Spotlight on Tanzania
Kisa and Stanley, a couple in their 30s living in Arusha, Tanzania, are proud parents of five healthy children—and that was enough for them. Before EngenderHealth’s ACQUIRE Tanzania Project (ATP), with support from the American people through the U.S. Agency for International Development (USAID), partnered with their local health clinic to make a range of contraceptive options available, they were resigned to the possibility of Kisa’s becoming pregnant again—a prospect that caused her endless worry. But, according to Stanley, contraception has “helped us plan our life, and take care of our family.”
This sentiment is what ATP staff hear often from clients in hospitals and health centers across all 26 regions of mainland Tanzania and the Zanzibar archipelago. ATP works in partnership with health professionals to expand family planning options, including long-acting and permanent methods (LA/PMs) such as IUDs, implants, and surgical contraception for both men and women.
Since 2004, EngenderHealth’s ACQUIRE Project, now ATP, has been USAID/Tanzania’s flagship family planning program and, in partnership with the national Ministry of Health and Social Welfare (MOHSW), has not only succeeded in making contraceptive services more widely available, but also decentralized comprehensive postabortion care (cPAC) and has expanded services that prevent mother-to-child transmission of HIV.

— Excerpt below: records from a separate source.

(* ===== verification/StreamingServer.v ===== *)
(** * The streaming server

    Models pkg/streaming/server.go: GetExec, GetAttach and GetPortForward validate a
    request and exchange it for a URL with a token of the request cache
    ([RequestCache]); serveExec, serveAttach and servePortForward redeem a token for
    the request and run it with the streams of [RemoteCommand] or [PortForward].
    Routing to the three endpoints is go-restful's. *)

From S2P Require Import Prelude GoStrings GoEncoding RequestCache RemoteCommand PortForward.

Local Open Scope go_scope.

(** The requests of golib's api package. *)
Record ExecRequest := {
  er_ContainerId : string; er_Cmd : list string; er_Tty : bool; er_Stdin : bool; er_Stdout : bool; er_Stderr : bool }.
Record AttachRequest := {
  ar_ContainerId : string; ar_Tty : bool; ar_Stdin : bool; ar_Stdout : bool; ar_Stderr : bool }.
Record PortForwardRequest := { pf_PodSandboxId : string; pf_Port : list Z }.

(** What the cache holds is an interface{} with one of the three in it. *)
Inductive request := Exec (r : ExecRequest) | Attach (r : AttachRequest) | Forward (r : PortForwardRequest).

Definition InvalidArgument (msg : string) : error := Errorf msg [].

Definition validateExecRequest (req : ExecRequest) : option error :=
  if er_ContainerId req == "" then Some (InvalidArgument "missing required container_id")
  else if er_Tty req && er_Stderr req then Some (InvalidArgument "tty and stderr cannot both be true")
  else if negb (er_Stdin req) && negb (er_Stdout req) && negb (er_Stderr req)
  then Some (InvalidArgument "one of stdin, stdout, or stderr must be set")
  else None.

Definition validateAttachRequest (req : AttachRequest) : option error :=
  if ar_ContainerId req == "" then Some (InvalidArgument "missing required container_id")
  else if ar_Tty req && ar_Stderr req then Some (InvalidArgument "tty and stderr cannot both be true")
  else if negb (ar_Stdin req) && negb (ar_Stdout req) && negb (ar_Stderr req)
  then Some (InvalidArgument "one of stdin, stdout, and stderr must be set")
  else None.

Section server.
(** The base URL's ResolveReference of a relative path, as a string. *)
Context (resolve : string → string).

(** path.Join of a method and a token: both are clean, as a token has no slash or
    dot. *)
Definition buildURL (method token : string) : string := resolve (method +:+ "/" +:+ token).

Abbreviation cache := (requestCache request).

(** The answer is the token with the URL that has it. *)
Definition insert_for (method : string) (c : cache) (now0 now1 : Z) (reads : list (string + error)) (req : request)
    : (string * string + error) * cache :=
  match Insert c now0 now1 reads req with
  | (inr err, c) => (inr err, c)
  | (inl token, c) => (inl (token, buildURL method token), c)
  end.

These efforts are reflected in the results of the latest Tanzania Demographic and Health Survey, which shows an impressive gain in the use of modern family planning, from 20% among married women in 2004–2005 to 27% in 2009–2010. In addition, maternal mortality decreased from 578 maternal deaths per 100,000 live births in 2004–2005 to 454 per 100,000 in 2009–2010. Notably, the number of clients choosing LA/PMs has increased 20% annually since 2007.
Last year alone, more than 200,000 women and men opted for an LA/PM at a site supported through ATP. Many of these individuals surely share the sense of relief that Stanley says followed Kisa’s surgical contraception procedure. “The health of my wife changed,” Stanley, an electrician, reported. “Before, my wife worried about getting pregnant, but now she doesn’t worry.”
Meanwhile, with complications of unsafe abortion a leading cause of maternal death in Tanzania, there was an urgency to make cPAC more widely available, too. Prior to ATP, these lifesaving services were only offered at regional hospitals, most of which were too far from the villages where women needed the care most.
Through ATP’s decentralization efforts with the MOHSW, more than 200 local health facilities and dispensaries across 16 rural districts on the mainland, as well as five districts in Zanzibar, are now staffed with medical personnel trained to treat and save the lives of women who present with complications from unsafe abortion and miscarriage. An essential part of this training includes how to offer family planning counseling and services, so that postabortion clients are better able to prevent future unplanned pregnancies. In the past year, 84% of women receiving cPAC services were counseled for family planning, and 81% of those received the method of their choice—furthering the positive feedback loop of saving and transforming lives through increased access to family planning.
Kisa and Stanley with one of their five children.